In the second half of the 20th Century, Alexander Marshack, a NASA journalist turned archaeologist, innovated the use of microscopic analysis on prehistoric artifacts.  His most famous example, the Blanchard Bone (actually an antler) from about 28,000 BC, has circular marks reminiscent of the moon.  Using the microscope, Marshack (1991a) compared the Blanchard Bone and other possible lists to a lunar model he developed for the purpose.  He discovered that groups of marks on many artifacts tend to change with the moon’s cycle, particularly around the time of the dark of the moon.  So he designated these artifacts as lunar calendars.  The idea is controversial, although otherwise well researched documents accept without criticism the hunting list explanation, which is little more than a wild guess (see for example Hoffecker, 2011, p. 133).

One critic (Littauer, 1974, p. 327) included her own suggestions on how the incisions should have been arranged, “(W)hy could not these have been easily made clearer by the insertion of a gap or a vertical indicating the beginning of a new set?” Apparently this researcher didn’t realize she is the product of 32,000 years of information organization.  The prehistoric engravers invented the recording of meaningful permanent marks.  They also invented the list.  The idea of a gap between sets hadn’t yet occurred to them.  That didn’t catch on for Latin word spacing until the 7thCentury AD.

Blanchard Bone

As a specialist in information organization, I find Marshack’s (1991b) discussion of the Taï Plaque, a French bone from 10,000 BC, to be the most compelling.  Although relatively recent among prehistoric engravings, this bone was incised 2,000 years before the formation of Lake Michigan.

The notches on the Taï Plaque run in parallel lines with enough daily marks to complete 3.5 years, compared with 2.25 months for the Blanchard Bone.  The engraved Taï Plaque fits into Marshack’s lunar model quite nicely; he even includes the solstice in this one.

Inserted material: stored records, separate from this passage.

Lemma unlockWallet_try_parse_failure (walletData : WalletData)
  (password plaintext : jsstring) :
  decrypt (encryptedSecretKey walletData) password = Some plaintext ->
  ~ parsesAsSecretKey plaintext ->
  exists thrown,
    unlockWallet_try decrypt JsValue JSON_parse Uint8Array_from
      Keypair_fromSecretKey walletData password = inl thrown
    /\ getKeypair_try decrypt JsValue JSON_parse Uint8Array_from
         Keypair_fromSecretKey walletData password = inl thrown.
Proof.
  intros Hdec Hbad. unfold unlockWallet_try, getKeypair_try. rewrite Hdec.
  destruct (JSON_parse plaintext) as [value |] eqn:E1; [| eauto].
  destruct (Uint8Array_from value) as [bytes |] eqn:E2; [| eauto].
  destruct (Keypair_fromSecretKey bytes) as [keypair |] eqn:E3; [| eauto].
  exfalso. apply Hbad. exists value, bytes, keypair. auto.
Qed.

End Unlock.

(** A keystore whose blob is [encrypt("not json", "hunter22")], run on the
    stand-in primitives: it is authentic under that password, and what it
    holds is not JSON. *)
Definition garbledBlob : jsstring :=
  fst (Crypto.encrypt CipherFacts.standInPbkdf2 CipherFacts.standInSeal
         CipherFacts.standInBase64 (js "not json") (js "hunter22")
         CipherFacts.sampleEntropy).

Definition standInDecrypt : jsstring -> jsstring -> option jsstring :=
  Crypto.decrypt CipherFacts.standInPbkdf2 CipherFacts.standInOpen
    CipherFacts.standInBufferFrom.

Definition garbledWallet : WalletData :=
  {| name := js "Main"; publicKey := js "So11111111111111111111111111111111111111112";
     encryptedSecretKey := garbledBlob; createdAt := 0 |}.

Definition garbledDisk : Disk WalletData :=
  {| files := {[ WALLET_KEY := garbledWallet ]};
     indexFile := Some [WALLET_KEY]; calls := [] |}.

(** [JSON.parse] where it throws; the three below are only ever reached
    with text that is not JSON. *)
Definition rejectingParse (text : jsstring) : option (list Z) := None.

Definition noBytes (value : list Z) : option (list byte) := None.

Definition noKeypair (bytes : list byte) : option Keypair := None.

Example garbledBlob_authenticates :
  standInDecrypt garbledBlob (js "hunter22") = Some (js "not json")
  /\ standInDecrypt garbledBlob (js "hunter23") = None.
Proof. vm_compute. split; reflexivity. Qed.

(** C2, as stated, does not hold: when the cipher authenticates the blob
    and the plaintext then fails to parse, [unlockWallet] throws the very
    [InvalidPasswordError] it throws for a wrong password. *)
Lemma parse_failure_is_reported_as_invalid_password :
  ~ (forall (decrypt : jsstring -> jsstring -> option jsstring)
            (JSON_parse : jsstring -> option (list Z))
            (Uint8Array_from : list Z -> option (list byte))
            (Keypair_fromSecretKey : list byte -> option Keypair)
            (d : Disk WalletData) (walletData : WalletData)
            (password plaintext : jsstring),
        files d !! WALLET_KEY = Some walletData ->
        decrypt (encryptedSecretKey walletData) password = Some plaintext ->
        JSON_parse plaintext = None ->
        fst (unlockWallet decrypt (list Z) JSON_parse Uint8Array_from
               Keypair_fromSecretKey password d)
        <> inl InvalidPasswordError).
Proof.
  intros H.
  apply (H standInDecrypt rejectingParse noBytes noKeypair garbledDisk garbledWallet
           (js "hunter22") (js "not json")).
  - reflexivity.
  - vm_compute. reflexivity.
  - reflexivity.
  - vm_compute. reflexivity.
Qed.

(** C2, amended: [unlockWallet] and [getKeypair] throw [NoWalletError]
    when no wallet is stored, and otherwise throw [InvalidPasswordError]
    both when the cipher rejects the password and when it accepts it but
    the plaintext is not the JSON of a usable secret key; the two cases are
    not told apart, and no other error is thrown. *)
Theorem unlock_errors
  (decrypt : jsstring -> jsstring -> option jsstring)
  (JsValue : Type)
  (JSON_parse : jsstring -> option JsValue)
  (Uint8Array_from : JsValue -> option (list byte))
  (Keypair_fromSecretKey : list byte -> option Keypair)
  (password : jsstring) (d : Disk WalletData) :
  let unlocked := fst (unlockWallet decrypt JsValue JSON_parse Uint8Array_from
                         Keypair_fromSecretKey password d) in
  let keypair := fst (getKeypair decrypt JsValue JSON_parse Uint8Array_from
                        Keypair_fromSecretKey password d) in
  (files d !! WALLET_KEY = None ->
   unlocked = inl NoWalletError /\ keypair = inl NoWalletError)
  /\ (forall walletData,
         files d !! WALLET_KEY = Some walletData ->
         decrypt (encryptedSecretKey walletData) password = None ->
         unlocked = inl InvalidPasswordError /\ keypair = inl InvalidPasswordError)
  /\ (forall walletData plaintext,
         files d !! WALLET_KEY = Some walletData ->
         decrypt (encryptedSecretKey walletData) password = Some plaintext ->
         ~ parsesAsSecretKey JsValue JSON_parse Uint8Array_from
             Keypair_fromSecretKey plaintext ->
         unlocked = inl InvalidPasswordError /\ keypair = inl InvalidPasswordError)
  /\ (forall e, unlocked = inl e \/ keypair = inl e ->
                e = NoWalletError \/ e = InvalidPasswordError).
Proof.
  intros unlocked keypair. subst unlocked keypair.
  unfold unlockWallet, getKeypair. rewrite !get_fresh. cbn [fst].
  split; [| split; [| split]].
  - intros ->. split; reflexivity.
  - intros walletData -> Hdec.
    unfold unlockWallet_try, getKeypair_try. rewrite Hdec. split; reflexivity.
  - intros walletData plaintext -> Hdec Hbad.
    destruct (unlockWallet_try_parse_failure decrypt JsValue JSON_parse
                Uint8Array_from Keypair_fromSecretKey walletData password
                plaintext Hdec Hbad) as [thrown [E1 E2]].
    rewrite E1, E2. split; reflexivity.
  - intros e.
    destruct (files d !! WALLET_KEY) as [walletData |].
    + destruct (unlockWallet_try _ _ _ _ _ _ _), (getKeypair_try _ _ _ _ _ _ _);
        cbn [fst]; intros [K | K]; inversion K; tauto.
    + cbn [fst]. intros [K | K]; inversion K; tauto.
Qed.

(** Creating a wallet on an empty directory, then asking for its address. *)
Definition emptyDisk : Disk WalletData :=
  {| files := ∅; indexFile := None; calls := [] |}.

Definition standInEncrypt (data password : jsstring) : jsstring :=
  fst (Crypto.encrypt CipherFacts.standInPbkdf2 CipherFacts.standInSeal
         CipherFacts.standInBase64 data password CipherFacts.sampleEntropy).

Definition sampleKeypair : Keypair :=
  {| kp_publicKey := mkPublicKey (js "So11111111111111111111111111111111111111112");
     secretKey := [x01; x02; xff] |}.

Example createWallet_then_getAddress :
  let created := createWallet standInEncrypt (js "Main") (js "correcthorsebattery")
                   sampleKeypair 1700000000000 emptyDisk in
  fst created
  = inr {| success := true;
           address := Some (js "So11111111111111111111111111111111111111112");
           cw_name := Some (js "Main"); error := None |}
  /\ fst (getAddress (snd created))
     = inr {| ar_success := true;
              ar_address := Some (js "So11111111111111111111111111111111111111112");
              ar_name := Some (js "Main") |}
  /\ fst (createWallet standInEncrypt (js "Other") (js "correcthorsebattery")
            sampleKeypair 1700000000001 (snd created))
     = inl WalletExistsError
  /\ createWallet standInEncrypt (js "Main") (js "short77")
       sampleKeypair 1700000000000 emptyDisk
     = (inl (WeakPasswordError 8), emptyDisk).
Proof. vm_compute. repeat split; reflexivity. Qed.

Example stringifyBytes_sample : stringifyBytes [x01; x02; xff] = js "[1,2,255]".
Proof. vm_compute. reflexivity. Qed.

Example secretKeyToBase58_sample :
  secretKeyToBase58 [x00; x00; x01; x00] = js "115R".
Proof. vm_compute. reflexivity. Qed.

End WalletFacts.

(** ** Importing a vault by address or share link *)

Module ImportFacts.

Import MultisigFacts VoteFacts ImportVault.

Lemma stripPrefix_Some (prefix s rest : jsstring) :
  stripPrefix prefix s = Some rest <-> s = prefix ++ rest.
Proof.
  revert s. induction prefix as [| p prefix IH]; intros s; cbn.
  - split; congruence.
  - destruct s as [| c s]; [split; discriminate |].
    destruct (p =? c) eqn:E.
    + apply Z.eqb_eq in E. subst c. rewrite IH. split; congruence.
    + apply Z.eqb_neq in E. split; [discriminate | congruence].
Qed.

Lemma takeBase58_spec (n : nat) (s : jsstring) :
  forallb isBase58 (takeBase58 n s) = true
  /\ (length (takeBase58 n s) <= n)%nat
  /\ exists post, s = takeBase58 n s ++ post.
Proof.
  revert s. induction n as [| n IH]; intros s.
  - cbn. repeat split; [lia | exists s; reflexivity].
  - destruct s as [| c s]; cbn.
    + repeat split; [lia | exists []; reflexivity].
    + destruct (isBase58 c) eqn:E; cbn.
      * destruct (IH s) as (H1 & H2 & [post H3]).
        rewrite E, H1. repeat split; [lia |].
        exists post. congruence.
      * repeat split; [lia | exists (c :: s); reflexivity].
Qed.

Lemma takeBase58_covers (n : nat) (a post : jsstring) :
  forallb isBase58 a = true ->
  (Nat.min n (length a) <= length (takeBase58 n (a ++ post)))%nat.
Proof.
  revert a. induction n as [| n IH]; intros a Ha; [cbn; lia |].
  destruct a as [| c a]; [cbn; lia |].
  cbn in Ha. apply andb_true_iff in Ha. destruct Ha as [Hc Ha].
  cbn. rewrite Hc. cbn. specialize (IH a Ha). lia.
Qed.

Lemma isDirectAddress_spec (a : jsstring) :
  isDirectAddress a = true
  <-> forallb isBase58 a = true /\ (32 <= length a <= 44)%nat.
Proof.
  unfold isDirectAddress. rewrite !andb_true_iff, !Nat.leb_le. tauto.
Qed.

Lemma matchHere_Some (s a : jsstring) :
  matchHere s = Some a ->
  isDirectAddress a = true /\ exists post, s = js "/vault/" ++ a ++ post.
Proof.
  unfold matchHere.
  destruct (stripPrefix (js "/vault/") s) as [rest |] eqn:E; [| discriminate].
  apply stripPrefix_Some in E.
  destruct (takeBase58_spec 44 rest) as (H1 & H2 & [post H3]).
  destruct (32 <=? length (takeBase58 44 rest))%nat eqn:L; [| discriminate].
  intros K. inversion K. subst a. apply Nat.leb_le in L.
  split.
  - apply isDirectAddress_spec. auto.
  - exists post. rewrite E. f_equal. exact H3.
Qed.

Lemma matchHere_complete (a post : jsstring) :
  isDirectAddress a = true ->
  is_Some (matchHere (js "/vault/" ++ a ++ post)).
Proof.
  intros Ha. apply isDirectAddress_spec in Ha. destruct Ha as [Hc Hl].
  unfold matchHere.
  assert (E : stripPrefix (js "/vault/") (js "/vault/" ++ a ++ post) = Some (a ++ post))
    by (apply stripPrefix_Some; reflexivity).
  rewrite E.
  pose proof (takeBase58_covers 44 a post Hc) as Hcov.
  destruct (32 <=? length (takeBase58 44 (a ++ post)))%nat eqn:L; [eauto |].
  apply Nat.leb_gt in L. lia.
Qed.

Lemma vaultUrlMatch_Some (s a : jsstring) :
  vaultUrlMatch s = Some a ->
  isDirectAddress a = true
  /\ exists pre post, s = pre ++ js "/vault/" ++ a ++ post.
Proof.
  induction s as [| c s IH]; cbn [vaultUrlMatch].
  - destruct (matchHere []) eqn:E; [| discriminate].
    intros K. inversion K. subst.
    destruct (matchHere_Some _ _ E) as [H1 [post H2]].
    split; [exact H1 | exists [], post; exact H2].
  - destruct (matchHere (c :: s)) eqn:E.
    + intros K. inversion K. subst.
      destruct (matchHere_Some _ _ E) as [H1 [post H2]].
      split; [exact H1 | exists [], post; exact H2].
    + intros K. destruct (IH K) as [H1 [pre [post H2]]].
      split; [exact H1 | exists (c :: pre), post; rewrite H2; reflexivity].
Qed.

Lemma vaultUrlMatch_complete (pre a post : jsstring) :
  isDirectAddress a = true ->
  is_Some (vaultUrlMatch (pre ++ js "/vault/" ++ a ++ post)).
Proof.
  intros Ha. induction pre as [| c pre IH].
  - destruct (matchHere_complete a post Ha) as [g Hg].
    change ([] ++ js "/vault/" ++ a ++ post) with (js "/vault/" ++ a ++ post).
    destruct (js "/vault/" ++ a ++ post) eqn:E; cbn [vaultUrlMatch]; rewrite Hg; eauto.
  - cbn [app vaultUrlMatch].
    destruct (matchHere (c :: pre ++ js "/vault/" ++ a ++ post)); [eauto | exact IH].
Qed.

Lemma vaultUrlMatch_base58 (s : jsstring) :
  forallb isBase58 s = true -> vaultUrlMatch s = None.
Proof.
  induction s as [| c s IH]; intros H; [reflexivity |].
  cbn in H. apply andb_true_iff in H. destruct H as [Hc Hs].
  cbn [vaultUrlMatch].
  assert (E : matchHere (c :: s) = None).
  { unfold matchHere. cbn [js map list_ascii_of_string stripPrefix].
    destruct (codeUnit "/" =? c) eqn:K; [| reflexivity].
    apply Z.eqb_eq in K. subst c. discriminate Hc. }
  rewrite E. apply IH. exact Hs.
Qed.

Lemma extractVaultAddress_Some (input a : jsstring) :
  extractVaultAddress input = Some a ->
  isDirectAddress a = true
  /\ (trim input = a
      \/ exists pre post, trim input = pre ++ js "/vault/" ++ a ++ post).
Proof.
  unfold extractVaultAddress.
  destruct (vaultUrlMatch (trim input)) as [g |] eqn:E.
  - intros K. inversion K. subst g.
    destruct (vaultUrlMatch_Some _ _ E) as [H1 H2]. auto.
  - destruct (isDirectAddress (trim input)) eqn:D; [| discriminate].
    intros K. inversion K. auto.
Qed.

Lemma extractVaultAddress_direct (input : jsstring) :
  isDirectAddress (trim input) = true ->
  extractVaultAddress input = Some (trim input).
Proof.
  intros D. unfold extractVaultAddress.
  rewrite vaultUrlMatch_base58, D; [reflexivity |].
  apply isDirectAddress_spec in D. tauto.
Qed.

Lemma extractVaultAddress_link (input pre a post : jsstring) :
  trim input = pre ++ js "/vault/" ++ a ++ post ->
  isDirectAddress a = true ->
  is_Some (extractVaultAddress input).
Proof.
  intros E D. unfold extractVaultAddress. rewrite E.
  destruct (vaultUrlMatch_complete pre a post D) as [g Hg]. rewrite Hg. eauto.
Qed.

(** The pattern [/vault/] followed by [{32,44}] base58 characters matches
    in [s] where [pre] ends, and [a] is what it captures there: the run is
    as long as it can be. *)
Definition capturedAt (s pre a post : jsstring) : Prop :=
  s = pre ++ js "/vault/" ++ a ++ post
  /\ forallb isBase58 a = true
  /\ (32 <= length a <= 44)%nat
  /\ (length a = 44%nat \/ forall c post', post = c :: post' -> isBase58 c = false).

It’s such a good fit that I believe the Taï Plaque has something to do with the moon.  However, I’m not sure if it’s a calendar or a device for recording daily events that tend to coincide with the moon.  It may be that the dark of the moon is simply a time to catch up on record keeping.

The marks on these artifacts are incised in groups, which seems to imply chronological entry or the ongoing recording of something that has already happened, perhaps even the non-lunar products of consecutive mammoth expeditions.  It could be that some artifacts are lunar calendars, some are marques de chasse, and some are anything else that needed to be recorded.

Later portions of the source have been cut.